Right around the time WrestleMania 32 happened in Dallas, WrestleMania 33’s location was already announced: Orlando, FL. This was our chance. Nic was in Colorado the last time they were in our home state and couldn’t make the trip. Days after the location announcement, we were planning it. For me to come down there and us finally go to the one show we’d never been to live.

On May 4, 2016 somewhere around 4:00 AM, Nic Merritt was walking home when he was struck by an oncoming train. I don’t know many more details than that and I probably never will. I didn’t even find out it had happened until two days later when I saw his family grieving his loss on Facebook.

I was sitting in a Target snack bar when I read it.
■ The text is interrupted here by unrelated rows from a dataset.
(** X8. A package tree, once listed, is served from the cache: a cache hit
    for the resolved revision is returned in the state the resolution left,
    and after a successful call a second call dispatches nothing and
    returns the same tree.  The cache is keyed by the revision alone, so
    the second call gets that tree whatever project root it names. *)
Theorem listPackages_cached (pr : ProjectRoot) (v : Version) g :
  (∀ r g1 pt,
     convertToRevision v g = Ret (r, None) g1 →
     Cache.getPackageTree (cache g1) r = Some pt →
     listPackages pr v g = Ret (pt, None) g1) ∧
  (∀ pt g' pr',
     Z.testbit (srcState g) 0 = true ∨ Cache.toRevision (cache g) v = None →
     listPackages pr v g = Ret (pt, None) g' →
     listPackages pr' v g' = Ret (pt, None) g').
Proof.
  assert (∀ pr0 g0 r g1 pt,
     convertToRevision v g0 = Ret (r, None) g1 →
     Cache.getPackageTree (cache g1) r = Some pt →
     listPackages pr0 v g0 = Ret (pt, None) g1) as Hhit.
  { intros pr0 g0 r g1 pt Hconv Hget. unfold listPackages.
    by rewrite (bind_Ret _ _ _ _ _ Hconv), bind_gets, Hget. }
  split; [by apply Hhit|].
  intros pt g' pr' Hstart Hfirst.
  unfold listPackages in Hfirst.
  destruct (convertToRevision v g) as [[r [e|]] g1| g1 |] eqn:Hconv;
    [ by rewrite (bind_Ret _ _ _ _ _ Hconv) in Hfirst
    | rewrite (bind_Ret _ _ _ _ _ Hconv) in Hfirst
    | by rewrite (bind_Panic _ _ _ _ Hconv) in Hfirst
    | by rewrite (bind_Spin _ _ _ Hconv) in Hfirst ].
  pose proof (convertToRevision_resolved v g r g1 Hconv) as [Hr Hhow].
  rewrite bind_gets in Hfirst.
  destruct (Cache.getPackageTree (cache g1) r) as [pt0|] eqn:Hget.
  { injection Hfirst as -> ->.
    apply (Hhit pr' g' r g' pt); [by apply convertToRevision_hit|done]. }
  assert (Z.testbit (srcState g1) 0 = true) as Hup.
  { destruct Hhow as [->|[_ ?]]; [|done].
    destruct Hstart as [?|Hmiss]; [done|]. congruence. }
  destruct (require (Z.lor sourceIsSetUp sourceExistsLocally) g1)
    as [[st [e|]] g2| g2 |] eqn:Hreq;
    [ by rewrite (bind_Ret _ _ _ _ _ Hreq) in Hfirst
    | rewrite (bind_Ret _ _ _ _ _ Hreq) in Hfirst
    | by rewrite (bind_Panic _ _ _ _ Hreq) in Hfirst
    | by rewrite (bind_Spin _ _ _ Hreq) in Hfirst ].
  pose proof (require_local_keeps_cache g1 st None g2 Hup Hreq) as Hc2.
  destruct (src g2) as [a|] eqn:Hsrc;
    [ rewrite (bind_theSrc _ _ _ Hsrc) in Hfirst
    | unfold mbind, M_bind, theSrc in Hfirst; by rewrite Hsrc in Hfirst ].
  destruct (do ctListPackages noPackageTree (Source.listPackages a pr r) g2)
    as [[pt1 [e|]] g3| g3 |] eqn:Hdo;
    [ by rewrite (bind_Ret _ _ _ _ _ Hdo) in Hfirst
    | rewrite (bind_Ret _ _ _ _ _ Hdo) in Hfirst
    | by rewrite (bind_Panic _ _ _ _ Hdo) in Hfirst
    | by rewrite (bind_Spin _ _ _ Hdo) in Hfirst ].
  apply do_frame in Hdo as (Hc3 & _).
  rewrite bind_modify in Hfirst. injection Hfirst as <- <-.
  apply (Hhit pr' _ r).
  - apply convertToRevision_hit. unfold Cache.toRevision in *. simpl.
    by rewrite Hc3, Hc2.
  - unfold Cache.getPackageTree. simpl. by rewrite lookup_insert_eq.
Qed.
(** * Fixed-width batch files: the codec and the editor of [kyriba_cli.py]

    A shallow embedding of [src/kyriba_cli.py] (classes [FixedWidthFile] and
    [FixedWidthCLI]) together with the Python builtins the program calls.

    Modelling decisions, all of them visible in the definitions below:
    - a Python [str] is a [string]; a character [c : ascii] stands for the
      code point U+0000..U+00FF of the same number (the Latin-1 range), and
      the character classes of the builtins ([isspace], [isdigit], the digits
      [int] and [float] accept) are the ones CPython has on that range;
    - a Python [float] is an IEEE 754 binary64 number, computed with the
      Standard Library's [SpecFloat] at precision 53 and [emax] 1024;
    - an exception is an [exn] carried by [Raise]; the backing file and the
      records handed to [logger] form the [world] threaded through [io];
    - a record field holds what the program can put there: the parser's
      number, or the text [change_field_value] received from the prompt;
    - [hasattr] and [getattr] see the fields of a namedtuple and the members
      every namedtuple has besides ([count], [index], [_replace], ...), as
      CPython 3.11 and 3.12 list them;
    - [int] of a text and [str] of an [int] raise [ValueError] beyond 4300
      digits, the default of [sys.get_int_max_str_digits()];
    - the builtin [sum] adds floats from left to right up to CPython 3.11 and
      with a compensation from 3.12 on: [validate_file_structure] takes the
      choice as its argument [compensated], and no statement depends on it. *)

From Stdlib Require Import ZArith NArith List String Ascii Bool Lia.
From Stdlib Require Import Decimal DecimalString DecimalZ.
From Stdlib Require Import SpecFloat.
Import ListNotations.

Local Open Scope string_scope.
Local Open Scope Z_scope.

(** ** Exceptions and results *)

Inductive exn : Type :=
| IndexError
| ValueError
| OverflowError
| TypeError
| AttributeError.

Inductive outcome (A : Type) : Type :=
| Return (a : A)
| Raise (e : exn).
Arguments Return {A} a.
Arguments Raise {A} e.

Definition obind {A B : Type} (o : outcome A) (k : A -> outcome B) : outcome B :=
  match o with
  | Return a => k a
  | Raise e => Raise e
  end.

(** [or_raise e o]: the value of a builtin that signals failure with [e]. *)
Definition or_raise {A : Type} (e : exn) (o : option A) : outcome A :=
  match o with
  | Some a => Return a
  | None => Raise e
  end.

(** ** Python [str] builtins on Latin-1 text *)

Module PyStr.

Definition LF : ascii := ascii_of_nat 10.
Definition CR : ascii := ascii_of_nat 13.
Definition newline : string := String LF "".

(** [str.isspace] of one character: U+0009..U+000D, U+001C..U+0020,
    U+0085 and U+00A0. *)
Definition isspace (c : ascii) : bool :=
  let n := N_of_ascii c in
  ((9 <=? n) && (n <=? 13) || (28 <=? n) && (n <=? 32)
   || (n =? 133) || (n =? 160))%N.

(** The decimal digits ['0'..'9'], the only Latin-1 characters [int] and
    [float] read as digits. *)
Definition isdecimal_char (c : ascii) : bool :=
  let n := N_of_ascii c in ((48 <=? n) && (n <=? 57))%N.

(** [str.isdigit] of one character: the decimal digits and the superscript
    digits U+00B2, U+00B3 and U+00B9. *)
Definition isdigit_char (c : ascii) : bool :=
  let n := N_of_ascii c in
  (isdecimal_char c || (n =? 178) || (n =? 179) || (n =? 185))%N.

Fixpoint forallb_string (p : ascii -> bool) (s : string) : bool :=
  match s with
  | EmptyString => true
  | String c s' => p c && forallb_string p s'
  end.

(** [s.isdigit()]: at least one character and every character a digit. *)
Definition isdigit (s : string) : bool :=
  match s with
  | EmptyString => false
  | _ => forallb_string isdigit_char s
  end.

Definition len (s : string) : Z := Z.of_nat (String.length s).

(** [s[lo:hi]] for literal bounds [0 <= lo <= hi]; like Python, a bound
    beyond the end of [s] is clamped to it. *)
Definition slice (lo hi : nat) (s : string) : string :=
  substring lo (hi - lo) s.

Fixpoint lstrip (s : string) : string :=
  match s with
  | EmptyString => EmptyString
  | String c s' => if isspace c then lstrip s' else s
  end.

Fixpoint rstrip (s : string) : string :=
  match s with
  | EmptyString => EmptyString
  | String c s' =>
      match rstrip s' with
      | EmptyString => if isspace c then EmptyString else String c EmptyString
      | t => String c t
      end
  end.

(** [s.strip()] *)
Definition strip (s : string) : string := rstrip (lstrip s).

(** [c * n] for a one-character string [c] *)
Fixpoint fill (c : ascii) (n : nat) : string :=
  match n with
  | O => EmptyString
  | S n' => String c (fill c n')
  end.

Definition spaces (n : nat) : string := fill " " n.

(** [s * n] *)
Fixpoint repeat (s : string) (n : nat) : string :=
  match n with
  | O => EmptyString
  | S n' => s ++ repeat s n'
  end.

(** [s.ljust(width)] *)
Definition ljust (width : nat) (s : string) : string :=
  s ++ spaces (width - String.length s).

(** [s.zfill(width)]: zeros go after a leading sign. *)
Definition zfill (width : nat) (s : string) : string :=
  let zeros := fill "0" (width - String.length s) in
  match s with
  | String c s' =>
      if (Ascii.eqb c "+" || Ascii.eqb c "-")%bool
      then String c (zeros ++ s')
      else zeros ++ s
  | EmptyString => zeros
  end.

(** The decimal numeral of an [int], with its sign. *)
Definition str_of_int (z : Z) : string :=
  NilZero.string_of_int (Z.to_int z).

(** Underscores of a numeric literal: each one must stand between two
    decimal digits; they are dropped.  [prev] tells whether the character
    before [s] was a digit. *)
Fixpoint drop_underscores (prev : bool) (s : string) : option string :=
  match s with
  | EmptyString => Some EmptyString
  | String c s' =>
      if Ascii.eqb c "_" then
        match s' with
        | String d _ =>
            if (prev && isdecimal_char d)%bool
            then drop_underscores false s'
            else None
        | EmptyString => None
        end
      else
        option_map (String c) (drop_underscores (isdecimal_char c) s')
  end.

(** A sign, if any, and the rest of the text. *)
Definition split_sign (s : string) : bool * string :=
  match s with
  | String c s' =>
      if Ascii.eqb c "-" then (true, s')
      else if Ascii.eqb c "+" then (false, s')
      else (false, s)
  | EmptyString => (false, s)
  end.

(** One or more decimal digits, read in base 10. *)
Definition digits_value (s : string) : option Z :=
  match s with
  | EmptyString => None
  | _ =>
      if forallb_string isdecimal_char s
      then option_map Z.of_uint (NilEmpty.uint_of_string s)
      else None
  end.

(** [sys.get_int_max_str_digits()]: the most digits [int] reads from a
    text and [str] writes for an [int]. *)
Definition int_max_str_digits : Z := 4300.

(** [int(s)]: surrounding whitespace, a sign, decimal digits with single
    underscores between them, at most [int_max_str_digits] digits (leading
    zeros count, the sign and the underscores do not); [None] is
    [ValueError]. *)
Definition int_of_str (s : string) : option Z :=
  match drop_underscores false (strip s) with
  | Some t =>
      let '(neg, body) := split_sign t in
      if len body <=? int_max_str_digits
      then option_map (fun v => if neg then - v else v) (digits_value body)
      else None
  | None => None
  end.

(** [str(z)] for an [int]: the numeral, or [ValueError] when it has more
    than [int_max_str_digits] digits. *)
Definition str (z : Z) : outcome string :=
  let s := str_of_int z in
  if len (snd (split_sign s)) <=? int_max_str_digits
  then Return s
  else Raise ValueError.

(** Text-mode reading translates ["\r\n"] and a lone ["\r"] to ["\n"]. *)
Fixpoint universal_newlines (s : string) : string :=
  match s with
  | EmptyString => EmptyString
  | String c s' =>
      if Ascii.eqb c CR then
        match s' with
        | String d s'' =>
            if Ascii.eqb d LF
            then String LF (universal_newlines s'')
            else String LF (universal_newlines s')
        | EmptyString => newline
        end
      else String c (universal_newlines s')
  end.

(** Lines of a text, each with its terminator (the last one may lack it). *)
Fixpoint split_lines (s : string) : list string :=
  match s with
  | EmptyString => []
  | String c s' =>
      if Ascii.eqb c LF then String c EmptyString :: split_lines s'
      else match split_lines s' with
           | [] => [String c EmptyString]
           | l :: ls => String c l :: ls
           end
  end.

(** [f.readlines()] of a file opened with [open(path, "r")] *)
Definition readlines (content : string) : list string :=
  split_lines (universal_newlines content).

End PyStr.

(** ** Python [float]: IEEE 754 binary64 *)

Module PyFloat.

Definition float : Type := spec_float.

Definition prec : Z := 53.
Definition emax : Z := 1024.

Definition nan : float := S754_nan.
Definition zero : float := S754_zero false.

(** The float of a small [int] operand, as in [x * 100] and [x / 100]. *)
Definition of_int (z : Z) : float := binary_normalize prec emax z 0 false.

Definition mul (x y : float) : float := SFmul prec emax x y.
Definition div (x y : float) : float := SFdiv prec emax x y.
Definition add (x y : float) : float := SFadd prec emax x y.
Definition sub (x y : float) : float := SFsub prec emax x y.
Definition fabs (x : float) : float := SFabs x.

(** [x == y] and [x != y] *)
Definition eqb (x y : float) : bool := SFeqb x y.
Definition neb (x y : float) : bool := negb (SFeqb x y).
(** [x >= y] *)
Definition geb (x y : float) : bool := SFleb y x.

Definition isfinite (x : float) : bool :=
  match x with
  | S754_zero _ | S754_finite _ _ _ => true
  | S754_infinity _ | S754_nan => false
  end.

(** [int(x)]: truncation towards zero; [ValueError] on a NaN and
    [OverflowError] on an infinity. *)
Definition to_int (x : float) : outcome Z :=
  match x with
  | S754_nan => Raise ValueError
  | S754_infinity _ => Raise OverflowError
  | S754_zero _ => Return 0
  | S754_finite s m e =>
      let magnitude := Z.shiftl (Zpos m) e in
      Return (if s then - magnitude else magnitude)
  end.
Lemma tied_censored_comparable (j k : nat) :
  tied_censored event_indicator event_time order j k = true ->
  comparable_to event_indicator event_time order j k = true.
Proof. unfold comparable_to. intros ->. apply orb_true_r. Qed.

(** Sums over the positions reached by the loop extend to all positions. *)
Lemma sum_to_end (g : nat -> Z) (i' : nat) :
  stopped_at event_time order i' ->
  (forall j, i' <= j -> j < n -> g j = 0%Z) ->
  fold_right Z.add 0%Z (map g (seq 0 i'))
  = fold_right Z.add 0%Z (map g (seq 0 n)).
Proof.
  intros (Hi1 & Hi2 & _) Hzero. fold n in Hi1, Hi2.
  destruct (Nat.eq_dec i' n) as [->|Hne]; [reflexivity|].
  replace n with (i' + 1) by lia.
  rewrite seq_app, map_app, fold_right_app. simpl.
  rewrite (Hzero i') by lia. reflexivity.
Qed.

Lemma spec_tied_pairs (i' : nat) :
  stopped_at event_time order i' ->
  spec_tied event_indicator event_time order 0 i'
  = count_pairs (tied_time_pair event_indicator event_time) n.
Proof.
  intros Hstop. unfold spec_tied.
  rewrite (sum_to_end _ i' Hstop).
  - unfold n. rewrite <- (positions_to_pairs _ _ order (argsort_sorts _)).
    f_equal. apply map_ext. intros j.
    unfold spec_tied_of.
    destruct (event_at event_indicator order j) eqn:HE.
    + f_equal. f_equal. apply filter_ext. intros k.
      unfold tied_censored, tied_time_pair.
      unfold event_at in HE. rewrite HE. simpl.
      apply andb_comm.
    + rewrite filter_none; [reflexivity|].
      intros k _. unfold tied_time_pair.
      unfold event_at in HE. rewrite HE. reflexivity.
  - intros j Hij Hj. unfold spec_tied_of.
    destruct (event_at event_indicator order j) eqn:HE; [|reflexivity].
    rewrite filter_none; [reflexivity|].
    intros k Hk. apply in_seq in Hk.
    destruct (tied_censored event_indicator event_time order j k) eqn:Ht;
      [|reflexivity].
    apply tied_censored_comparable in Ht.
    rewrite (left_out_position i' j Hstop Hij Hj HE k) in Ht by (fold n; lia).
    discriminate.
Qed.

Lemma size_pairs (i' : nat) :
  stopped_at event_time order i' ->
  fold_right Z.add 0%Z
    (map (fun j => if event_at event_indicator order j
                   then size_of event_indicator event_time order j
                   else 0%Z)
         (seq 0 i'))
  = count_pairs (comparable_pair event_indicator event_time) n.
Proof.
  intros Hstop.
  rewrite (sum_to_end _ i' Hstop).
  - unfold n. rewrite <- (positions_to_pairs _ _ order (argsort_sorts _)).
    f_equal. apply map_ext. intros j. unfold size_of, comparable_positions.
    destruct (event_at event_indicator order j) eqn:HE.
    + f_equal. f_equal. apply filter_ext. intros k.
      unfold comparable_to, tied_censored, comparable_pair.
      unfold event_at in HE. rewrite HE. reflexivity.
    + rewrite filter_none; [reflexivity|].
      intros k _. unfold comparable_pair.
      unfold event_at in HE. rewrite HE. reflexivity.
  - intros j Hij Hj.
    destruct (event_at event_indicator order j) eqn:HE; [|reflexivity].
    unfold size_of, comparable_positions.
    rewrite filter_none; [reflexivity|].
    intros k Hk. apply in_seq in Hk.
    apply (left_out_position i' j Hstop Hij Hj HE). fold n. lia.
Qed.
(** X11.  The build only adds logos to the cache.  Whether [__init__] succeeds
    or raises, every file that was there is still there with its content,
    and every file that is new is an image at the cache path of a record
    of the feed that has its three fields. *)
Theorem build_only_adds_logos_to_cache
  (w w' : World) (r : result System) :
  __init__ w = (r, w') ->
  extends w w'
  /\ (forall p b,
         files w p = None -> files w' p = Some b ->
         exists img feed row,
           b = ImageBlob img
           /\ files w (INPUT_DATA w) = Some (JsonBlob (Some feed))
           /\ In row (dropna_fields feed)
           /\ p = cache_location w row).
Proof.
  unfold __init__, bindE, lift, ret.
  destruct (load_clean_data w) as [[rows|e] w1] eqn:L.
  - destruct (assign_apply_pure average_image_color rows); intros H;
      injection H as _ <-; apply (load_clean_data_effect _ _ _ L).
  - intros H. injection H as _ <-. apply (load_clean_data_effect _ _ _ L).
Qed.

Lemma build_only_adds_logos_to_cache_witness :
  extends with_grey_logo (after_build with_grey_logo)
  /\ files (after_build with_grey_logo) (INPUT_DATA with_grey_logo)
     = files with_grey_logo (INPUT_DATA with_grey_logo).
Proof.
  destruct (build_only_adds_logos_to_cache with_grey_logo
              (after_build with_grey_logo) (fst (__init__ with_grey_logo)))
    as [Ext _].
  { unfold after_build. apply surjective_pairing. }
  split; [exact Ext|].
  destruct Ext as [_ [_ [_ Kept]]]. apply Kept. reflexivity.
Defined.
My wife and daughter were with me but for a moment, they disappeared. Everyone did.

The shock of losing my best friend had knocked me somewhere I’d only been a few times before. Two years prior, when my Father passed was the last time I had been there before this particular trip.

Our plans came to a worse, more sudden ending than I could have ever envisioned. And there would be no make up date. No more phone conversations. No more chances to hang out and pick up like we’d never stopped.

I completely understand how calling the build to this year’s WrestleMania “lackluster” is a gross understatement. I’ve said it myself a few times now. I completely understand how the excitement for this show could have been sapped away by the complete void of anything resembling coherent storytelling going into it.

But I will always be excited for WrestleMania. No matter how much or how little I may be looking forward to on the actual show, this is our Super Bowl. Our World Series, Stanley Cup, Oscars, whatever comparisons it usually draws.

Most importantly, this is our holiday. The one time of year we can revel in our fandom of this weird, niche sport we all love whether it’s the most popular thing ever or not.

Nic would have rolled his eyes harder than anybody at the lead-up to WrestleMania 35. But he would have been happy the women were main-evening. He would have salivated at the thought of AJ Styles facing Randy Orton. He would have hoped Seth Rollins kicks Brock Lesnar’s ass.

Because that’s what the Holiday is for. And that’s why I’ll always be excited for WrestleMania. No matter what, Nic would have celebrated. Which means dammit, so am I.